Friday, March 4, 2011

"The Duke of Flatbush" is gone

I will always remember the summers between 1951 and 1957 as the times when I sat in front of my small black-and-white television set to watch the Brooklyn Dodgers play. Every Brooklyn kid was a fan and each had his or her favorite: Pee Wee Reese, Gil Hodges, Jackie Robinson, Roy Campanella, Carl Furillo, or Sandy Koufax.  My favorite was the center fielder Duke Snider.

 Soon after the news of Duke Snider’s death on February 27th   was announced, the  tributes started for one of the "last boys of summer.”

When the Brooklyn Dodgers beat the hated New York Yankees in the seventh game of the 1955 World Series there was pandemonium all over Brooklyn. Only two years later that same exultation gave way to sadness and anger when the team left Ebbets Field to move to Los Angeles. Some say Brooklyn hasn’t been the same since then.

Ebbets Field was part of our neighborhood. The first time I saw a game there, I remember my surprise and delight at seeing the actual green playing field. I remember having supper at the diner on Church Avenue and watching the door because  it was rumored some of the players often ate there. And I recall that Mary Maher, one of my classmates, was a babysitter for Pee Wee Reese’s children. I remember walking with my friend Margie to find Gil Hodges’ house. He was just a regular neighborhood guy. No mansion, just a simple home like all the others on the block.

Later on in college I heard the story of how a couple of guys from one of the Brooklyn College fraternities once slipped into Ebbets Field after hours and stole first base.

I lost interest in baseball in 1957. But I still have one baseball card from those days - with Duke Snider’s picture on it.


  1. I like the way you "heard" the story of how a couple of (unknown) guys from "one of the (unknown) ...fraternities" once slipped into Ebbets Field after hours and stole first base. Shouldn't that also say "allegedly" stole first base? I "heard" that it happened in 1955, after the Dodgers won the world series.
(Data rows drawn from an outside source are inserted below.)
(** How a run of the second half of [buildApp] is laid out. *)
Lemma transpileAndReconcile_phases E src dest plan fs0 r fs' tr :
  transpileAndReconcile E src dest plan fs0 = (r, fs', tr) →
  ∃ trm trw trr,
    tr = trm ++ trw ++ trr
    ∧ Forall (λ ev, event_kind ev = Some Module) trm
    ∧ Forall (λ ev, event_kind ev = Some Widget) trw
    ∧ Forall (λ ev, event_kind ev = None) trr
    ∧ (trw ++ trr ≠ [] →
       ∀ m, m ∈ plan_modules plan →
            EvOutputFile Module (moduleOutputPath E src dest m) ∈ trm)
    ∧ fail_fast (r, fs', tr)
    ∧ (∀ k p, EvOutputFile k p ∈ tr →
              is_Some (fs' !! p) ∧ p ∈ newArtifacts E src dest plan)
    ∧ (∀ p, EvOutputFile Module p ∈ tr →
            p ∈ map (moduleOutputPath E src dest) (plan_modules plan))
    ∧ (∀ p, EvOutputFile Widget p ∈ tr →
            p ∈ map (widgetOutputPath E src dest) (plan_widgets plan)).
Proof.
  rewrite transpileAndReconcile_unfold.
  rewrite transpileModule_unit, transpileWidget_unit.
  destruct (forEach (plan_modules plan) ([], []) _ fs0)
    as [[rm fsm] trm] eqn:Hm.
  apply batch_spec in Hm as (Hmk & Hmf & Hmmono & Hmdom & Hmout & Hmok).
  destruct rm as [e|st].
  { (* the module loop failed *)
    intros [= <- <- <-]. exists trm, [], [].
    rewrite !app_nil_r.
    split; [done|]. split; [done|]. split; [done|]. split; [done|].
    split; [by intros []|]. split; [by eapply fail_fast_inl|].
    split.
    { intros k p Hp. destruct (Hmout k p Hp) as [? ?]. split; [done|].
      unfold newArtifacts. apply elem_of_app. by left. }
    split.
    - intros p Hp. by eapply Hmout.
    - intros p Hp. eapply Forall_forall in Hmk; [|exact Hp]. done. }
  destruct (Hmok st eq_refl) as [Hst Hmall]. simpl in Hst.
  destruct (forEach (plan_widgets plan) st _ fsm)
    as [[rw fsw] trw] eqn:Hw.
  apply batch_spec in Hw as (Hwk & Hwf & Hwmono & Hwdom & Hwout & Hwok).
  assert (∀ k p, EvOutputFile k p ∈ trm ++ trw →
                 is_Some (fsw !! p) ∧ p ∈ newArtifacts E src dest plan)
    as Hboth.
  { intros k p [Hp|Hp]%elem_of_app; unfold newArtifacts; rewrite elem_of_app.
    - destruct (Hmout k p Hp). by auto.
    - destruct (Hwout k p Hp). by auto. }
  assert (∀ p, EvOutputFile Module p ∈ trm ++ trw →
               p ∈ map (moduleOutputPath E src dest) (plan_modules plan))
    as Hmod.
  { intros p [Hp|Hp]%elem_of_app; [by eapply Hmout|].
    eapply Forall_forall in Hwk; [|exact Hp]. done. }
  assert (∀ p, EvOutputFile Widget p ∈ trm ++ trw →
               p ∈ map (widgetOutputPath E src dest) (plan_widgets plan))
    as Hwid.
  { intros p [Hp|Hp]%elem_of_app; [|by eapply Hwout].
    eapply Forall_forall in Hmk; [|exact Hp]. done. }
  destruct rw as [e|[logs nbf]].
  { (* the widget loop failed *)
    intros [= <- <- <-]. exists trm, trw, [].
    rewrite !app_nil_r.
    split; [done|]. split; [done|]. split; [done|]. split; [done|].
    split; [by intros _|].
    split; [|done].
    apply (fail_fast_inl (B := list Log)) in Hwf.
    intros u1 k f e' u2 Hu. simpl in Hu.
    apply app_eq_inv in Hu as [(l & -> & Hl)|(l & -> & ->)].
    - destruct l as [|ev l]; simpl in Hl.
      + subst trw. by apply (Hwf [] k f e' u2).
      + injection Hl as <- ->.
        by destruct (Hmf u1 k f e' l eq_refl) as [_ ?].
    - by apply (Hwf l k f e' u2). }
  destruct (Hwok _ eq_refl) as [Hnbf Hwall]. simpl in Hnbf.
  rewrite Hst in Hnbf. simpl in Hnbf.
  fold (newArtifacts E src dest plan) in Hnbf. subst nbf.
  cbv zeta.
  set (trr := map EvRemove
                (stale (plan_original_build_files plan)
                   (newArtifacts E src dest plan))).
  assert (Forall (λ ev, event_kind ev = None ∧ failed_transpile ev = false
                        ∧ ∀ k p, ev ≠ EvOutputFile k p) trr) as Hrr.
  { apply Forall_forall. intros ev Hev.
    apply (list_elem_of_fmap EvRemove) in Hev as (p & -> & _). done. }
  assert (∀ tail,
            Forall (λ ev, event_kind ev = None ∧ failed_transpile ev = false
                          ∧ ∀ k p, ev ≠ EvOutputFile k p) tail →
            ∀ u1 k f e' u2,
              trm ++ trw ++ tail = u1 ++ EvTranspile k f (Some e') :: u2 →
              False) as Hquiet.
  { intros tail Htail u1 k f e' u2 Hu.
    assert (EvTranspile k f (Some e') ∈ trm ++ trw ++ tail) as Hin
      by (rewrite Hu; apply elem_of_app; right; by left).
    apply elem_of_app in Hin as [Hin|Hin].
    - apply list_elem_of_split in Hin as (a & b & ->).
      by destruct (Hmf a k f e' b eq_refl) as [_ ?].
    - apply elem_of_app in Hin as [Hin|Hin].
      + apply list_elem_of_split in Hin as (a & b & ->).
        by destruct (Hwf a k f e' b eq_refl) as [_ ?].
      + eapply Forall_forall in Htail; [|exact Hin].
        by destruct Htail as (_ & ? & _). }
  assert (∀ tail k p,
            Forall (λ ev, event_kind ev = None ∧ failed_transpile ev = false
                          ∧ ∀ k p, ev ≠ EvOutputFile k p) tail →
            EvOutputFile k p ∈ trm ++ trw ++ tail →
            EvOutputFile k p ∈ trm ++ trw) as Hstrip.
  { intros tail k p Htail Hin. rewrite app_assoc in Hin.
    apply elem_of_app in Hin as [Hin|Hin]; [done|].
    eapply Forall_forall in Htail; [|exact Hin].
    destruct Htail as (_ & _ & Hne). by destruct (Hne k p). }
  assert (∀ k p, EvOutputFile k p ∈ trm ++ trw →
            is_Some (reconciled (plan_original_build_files plan)
                       (newArtifacts E src dest plan) fsw !! p)
            ∧ p ∈ newArtifacts E src dest plan) as Hkept.
  { intros k p Hp. destruct (Hboth k p Hp) as [Hsome Hnew].
    split; [|done]. rewrite reconciled_lookup.
    rewrite bool_decide_eq_false_2; [done|]. by intros [_ ?]. }
  destruct (cfg_accounts (plan_config plan)) as [accounts|].
  - intros [= <- <- <-].
    exists trm, trw, (trr ++ [EvGenerateData src dest]).
    assert (Forall (λ ev, event_kind ev = None ∧ failed_transpile ev = false
                          ∧ ∀ k p, ev ≠ EvOutputFile k p)
              (trr ++ [EvGenerateData src dest])) as Htail
      by (apply Forall_app; split; [done|by repeat constructor]).
    split; [done|]. split; [done|]. split; [done|].
    split; [eapply Forall_impl; [exact Htail|]; by intros ? (? & _)|].
    split; [by intros _|].
    split; [intros u1 k f e' u2 Hu; by destruct (Hquiet _ Htail _ _ _ _ _ Hu)|].
    split; [intros k p Hp; eapply Hkept, Hstrip; by eauto|].
    split; intros p Hp; [apply Hmod|apply Hwid]; eapply Hstrip; by eauto.
  - intros [= <- <- <-]. exists trm, trw, trr.
    split; [done|]. split; [done|]. split; [done|].
    split; [eapply Forall_impl; [exact Hrr|]; by intros ? (? & _)|].
    split; [by intros _|].
    split; [intros u1 k f e' u2 Hu; by destruct (Hquiet _ Hrr _ _ _ _ _ Hu)|].
    split; [intros k p Hp; eapply Hkept, Hstrip; by eauto|].
    split; intros p Hp; [apply Hmod|apply Hwid]; eapply Hstrip; by eauto.
Qed.

(** ** [buildApp] as a whole *)

Lemma buildApp_unfold E src dest network fs :
  buildApp E src dest network fs
  = match prepare E src dest network fs with
    | (inl e, fs0, tr0) => (inl e, fs0, tr0)
    | (inr plan, fs0, tr0) =>
        let '(r, fs', tr) := transpileAndReconcile E src dest plan fs0 in
        (r, fs', tr0 ++ tr)
    end.
Proof. reflexivity. Qed.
  2. My high school friend's father rented his walk-in apartment to Rube Walker who was Roy Campanella's back-up catcher on the Brooklyn Dodgers baseball team. Rube was very popular among the team members and MaryLou and I used to sit on her porch and watch the other players come to visit him.

    Johnny Podres and Sandy Koufax were among them. Rube would leave tickets for MaryLou and a guest for every home game. We would pick up the tickets at the players window.
    Then we sat behind home plate with all the wives. Once I sat next to Joan Hodges. We were sixteen and ecstatic.

    Rube would leave word as to where we should wait after the game,depending on which player was driving. At one time or another we were in the car with Carl Furillo, PeeWee Reese, the Duke, and many others. We sat quietly and listened to them joking with each other and we rode the streets of Brooklyn homeward bound.

    Yes, I remember 'The Boys of Summer'.

  3. As a youngster, I used to listen to baseball on the radio while I ironed. Even though I lived near Chicago, I always liked the Dodgers. Something went out of baseball after they moved -- although my grandfather in Los Angeles was eternally grateful.

  4. This brings back some nostalgia for me as well.